◆ **TASK OBJECTIVE**
Gather each line containing the string "side" from these entries.

◆ **SOURCE MATERIAL**
◆ ◆ ◆
(* ===== verification/StreamsSend.v ===== *)
(** * Outgoing data of all streams

    Models the sending side of [src/connection/streams/state.rs] and [mod.rs]: what the
    application writes, the frames a packet takes from the streams and from the
    retransmission queue, the acknowledgement and loss of those frames, and the limits the
    peer sets.  Conventions as in [Streams]. *)

From Stdlib Require Import String.
From stdpp Require Import gmap fin_maps.
From S2P Require Import Prelude BTree RangeSets Coding SendBuf Assembler NatFrames Frames.
From S2P Require Import StreamSend StreamRecv TransportParams StreamQueue Streams.

Module StreamsSend.
Import TransportError StreamsState.

(** ** Limits set by the peer *)

Definition received_max_data (n : Z) (s : StreamsState) : StreamsState :=
  s <| max_data := Z.max (max_data s) n |>.

(** The loop over the streams the peer may open. *)
Fixpoint set_stream_limits (n : nat) (i limit : Z) (s : StreamsState) : StreamsState :=
  match n with
  | O => s
  | S n =>
    let id := StreamId.new (other (side s)) Frames.Bi i in
    set_stream_limits n (i + 1) limit
      (match send s !! id with
       | Some (Some ss) => put_send id (ss <| Send.max_data := limit |>) s
       | _ => s
       end)
  end.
◆ ◆ ◆
◆ **TASK RESULT**
    Models the sending side of [src/connection/streams/state.rs] and [mod.rs]: what the
    let id := StreamId.new (other (side s)) Frames.Bi i in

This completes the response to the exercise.